(Dataset entries)
* * *

Definition select_agent (page : OverviewState) : OverviewState :=
  {| add_agent_open := add_agent_open page; add_agent_draft := add_agent_draft page; add_agent_notice := None;
     listener_draft := listener_draft page; agent_filter := agent_filter page; pending_remove_key := None; pending_remove_listener := None |}.
Definition start_add (page : OverviewState) : OverviewState :=
  {| add_agent_open := true; add_agent_draft := add_agent_draft page; add_agent_notice := None;
     listener_draft := listener_draft page; agent_filter := agent_filter page; pending_remove_key := None; pending_remove_listener := None |}.
Definition cancel_add (page : OverviewState) : OverviewState :=
  {| add_agent_open := false; add_agent_draft := draft_clear; add_agent_notice := None;
     listener_draft := listener_draft page; agent_filter := agent_filter page;
     pending_remove_key := pending_remove_key page; pending_remove_listener := pending_remove_listener page |}.
Definition registered_agent (page : OverviewState) : OverviewState :=
  {| add_agent_open := false; add_agent_draft := draft_clear; add_agent_notice := notice false "agent registered";
     listener_draft := listener_draft page; agent_filter := agent_filter page;
     pending_remove_key := pending_remove_key page; pending_remove_listener := pending_remove_listener page |}.
Definition request_remove (key : string) (page : OverviewState) : OverviewState :=
  {| add_agent_open := add_agent_open page; add_agent_draft := add_agent_draft page; add_agent_notice := None;
     listener_draft := listener_draft page; agent_filter := agent_filter page;
     pending_remove_key := Some key; pending_remove_listener := None |}.
Definition cancel_remove (page : OverviewState) : OverviewState :=
  {| add_agent_open := add_agent_open page; add_agent_draft := add_agent_draft page; add_agent_notice := add_agent_notice page;
     listener_draft := listener_draft page; agent_filter := agent_filter page;
     pending_remove_key := None; pending_remove_listener := pending_remove_listener page |}.
Definition removed_agent (page : OverviewState) : OverviewState :=
  {| add_agent_open := add_agent_open page; add_agent_draft := add_agent_draft page; add_agent_notice := notice false "agent removed";
     listener_draft := listener_draft page; agent_filter := agent_filter page;
     pending_remove_key := None; pending_remove_listener := pending_remove_listener page |}.
Definition bound_listener (page : OverviewState) : OverviewState :=
  {| add_agent_open := add_agent_open page; add_agent_draft := add_agent_draft page; add_agent_notice := notice false ADD_REQUESTED;
     listener_draft := EmptyString; agent_filter := agent_filter page;
     pending_remove_key := pending_remove_key page; pending_remove_listener := None |}.
Definition request_remove_listener (addr : string) (page : OverviewState) : OverviewState :=
  {| add_agent_open := add_agent_open page; add_agent_draft := add_agent_draft page; add_agent_notice := None;
     listener_draft := listener_draft page; agent_filter := agent_filter page;
     pending_remove_key := None; pending_remove_listener := Some addr |}.
Definition cancel_remove_listener (page : OverviewState) : OverviewState :=
  {| add_agent_open := add_agent_open page; add_agent_draft := add_agent_draft page; add_agent_notice := add_agent_notice page;
     listener_draft := listener_draft page; agent_filter := agent_filter page;
     pending_remove_key := pending_remove_key page; pending_remove_listener := None |}.
Definition removed_listener (page : OverviewState) : OverviewState :=
  {| add_agent_open := add_agent_open page; add_agent_draft := add_agent_draft page; add_agent_notice := notice false REMOVE_REQUESTED;
     listener_draft := listener_draft page; agent_filter := agent_filter page;
     pending_remove_key := pending_remove_key page; pending_remove_listener := None |}.
Definition rejected_agent (error : string) (page : OverviewState) : OverviewState :=
  {| add_agent_open := true; add_agent_draft := add_agent_draft page; add_agent_notice := notice true error;
     listener_draft := listener_draft page; agent_filter := agent_filter page; pending_remove_key := None; pending_remove_listener := None |}.
Definition rejected_remove (error : string) (page : OverviewState) : OverviewState :=
  {| add_agent_open := add_agent_open page; add_agent_draft := add_agent_draft page; add_agent_notice := notice true error;
     listener_draft := listener_draft page; agent_filter := agent_filter page; pending_remove_key := None; pending_remove_listener := None |}.
Definition rejected_listener (error : string) (page : OverviewState) : OverviewState :=
  {| add_agent_open := add_agent_open page; add_agent_draft := add_agent_draft page; add_agent_notice := notice true error;
     listener_draft := listener_draft page; agent_filter := agent_filter page;
     pending_remove_key := pending_remove_key page; pending_remove_listener := None |}.

(** ** What egui answers *)

Inductive AgentButton :=
| AddAgentButton
| ListenerAdd
| ListenerConfirm (addr : string)
| ListenerCancel (addr : string)
| ListenerRemove (addr : string)
| FilterClear
| FormSave
| FormCancel
| RowConfirm (key : string)
| RowCancel (key : string)
| RowOpen (key : string)
| RowRemove (key : string).
Inductive AgentField := ListenerAddr | AgentFilter | FormEndpoint | FormNode | FormService.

* * *

Given the word "error", show every line of the records that contains it.

Definition rejected_agent (error : string) (page : OverviewState) : OverviewState :=
  {| add_agent_open := true; add_agent_draft := add_agent_draft page; add_agent_notice := notice true error;
Definition rejected_remove (error : string) (page : OverviewState) : OverviewState :=
  {| add_agent_open := add_agent_open page; add_agent_draft := add_agent_draft page; add_agent_notice := notice true error;
Definition rejected_listener (error : string) (page : OverviewState) : OverviewState :=
  {| add_agent_open := add_agent_open page; add_agent_draft := add_agent_draft page; add_agent_notice := notice true error;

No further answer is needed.